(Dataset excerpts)

>>

(* ===== verification/Parcel.v ===== *)
(** The parcel (src/rsbinder/src/parcel.rs, flat objects from
    src/rsbinder/src/binder_object.rs): the byte buffer with its cursor, the
    kernel object table, and the RPC fields.

    Memory is modelled by contents: a buffer is a list of bytes, [reserve] and
    [set_len] act on that list, and the capacity a [Vec] happens to have is not
    tracked. A buffer borrowed from the driver ([ParcelData::Slice]) cannot
    grow: the operations that need it panic, as in the source. [debug_assert!]s
    are not modelled. *)

From Stdlib Require Import ZArith Lia Strings.Byte.
From stdpp Require Import base list strings sorting.
From S2P Require Import Prelude Errors Address.

(** * State *)

(** [FileDescriptorTransportMode] (rpc/fd_mode.rs). *)
Inductive FdMode : Type := FdNone | FdUnix.

#[export] Instance FdMode_eq_dec : EqDecision FdMode.
Proof. solve_decision. Defined.

(** [RpcFields]; [ops] is whether the object hooks are attached. *)
Record RpcFields : Type := mkRpc {
  ops : bool;
  fd_mode : FdMode;
  fds_out : list Z;
  fds_in : list (option Z);
  object_positions : list Z;
  record_fd_positions : bool;
  leaving_addrs : list RpcAddress
}.

Definition rpc_default : RpcFields := mkRpc false FdNone [] [] [] false [].

(** [ParcelData]: [Vec] or [Slice]. *)
Inductive backing : Type := BVec | BSlice.

Record Parcel : Type := mkParcel {
  data : list byte;
  data_backing : backing;
  objects : list Z;
  objects_backing : backing;
  pos : Z;
  next_object_hint : nat;
  read_boundary : option Z;
  nested_read_depth : Z;
  request_header_present : bool;
  work_source_request_header_pos : Z;
  rpc : option RpcFields
}.

Abbreviation P := (M Parcel StatusCode).

Definition parcel_new : Parcel := mkParcel [] BVec [] BVec 0 0 None 0 false 0 None.
Definition from_vec (d : list byte) : Parcel := mkParcel d BVec [] BVec 0 0 None 0 false 0 None.
Definition from_ipc_parts (d : list byte) (objs : list Z) : Parcel :=
  mkParcel d BSlice objs BSlice 0 0 None 0 false 0 None.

<<

— EXERCISE —
Preserving every character, copy the records above out again.

— EXERCISE ANSWER —
(* ===== verification/Parcel.v ===== *)
(** The parcel (src/rsbinder/src/parcel.rs, flat objects from
    src/rsbinder/src/binder_object.rs): the byte buffer with its cursor, the
    kernel object table, and the RPC fields.

    Memory is modelled by contents: a buffer is a list of bytes, [reserve] and
    [set_len] act on that list, and the capacity a [Vec] happens to have is not
    tracked. A buffer borrowed from the driver ([ParcelData::Slice]) cannot
    grow: the operations that need it panic, as in the source. [debug_assert!]s
    are not modelled. *)

From Stdlib Require Import ZArith Lia Strings.Byte.
From stdpp Require Import base list strings sorting.
From S2P Require Import Prelude Errors Address.

(** * State *)

(** [FileDescriptorTransportMode] (rpc/fd_mode.rs). *)
Inductive FdMode : Type := FdNone | FdUnix.

#[export] Instance FdMode_eq_dec : EqDecision FdMode.
Proof. solve_decision. Defined.

(** [RpcFields]; [ops] is whether the object hooks are attached. *)
Record RpcFields : Type := mkRpc {
  ops : bool;
  fd_mode : FdMode;
  fds_out : list Z;
  fds_in : list (option Z);
  object_positions : list Z;
  record_fd_positions : bool;
  leaving_addrs : list RpcAddress
}.

Definition rpc_default : RpcFields := mkRpc false FdNone [] [] [] false [].

(** [ParcelData]: [Vec] or [Slice]. *)
Inductive backing : Type := BVec | BSlice.

Record Parcel : Type := mkParcel {
  data : list byte;
  data_backing : backing;
  objects : list Z;
  objects_backing : backing;
  pos : Z;
  next_object_hint : nat;
  read_boundary : option Z;
  nested_read_depth : Z;
  request_header_present : bool;
  work_source_request_header_pos : Z;
  rpc : option RpcFields
}.

Abbreviation P := (M Parcel StatusCode).

Definition parcel_new : Parcel := mkParcel [] BVec [] BVec 0 0 None 0 false 0 None.
Definition from_vec (d : list byte) : Parcel := mkParcel d BVec [] BVec 0 0 None 0 false 0 None.
Definition from_ipc_parts (d : list byte) (objs : list Z) : Parcel :=
  mkParcel d BSlice objs BSlice 0 0 None 0 false 0 None.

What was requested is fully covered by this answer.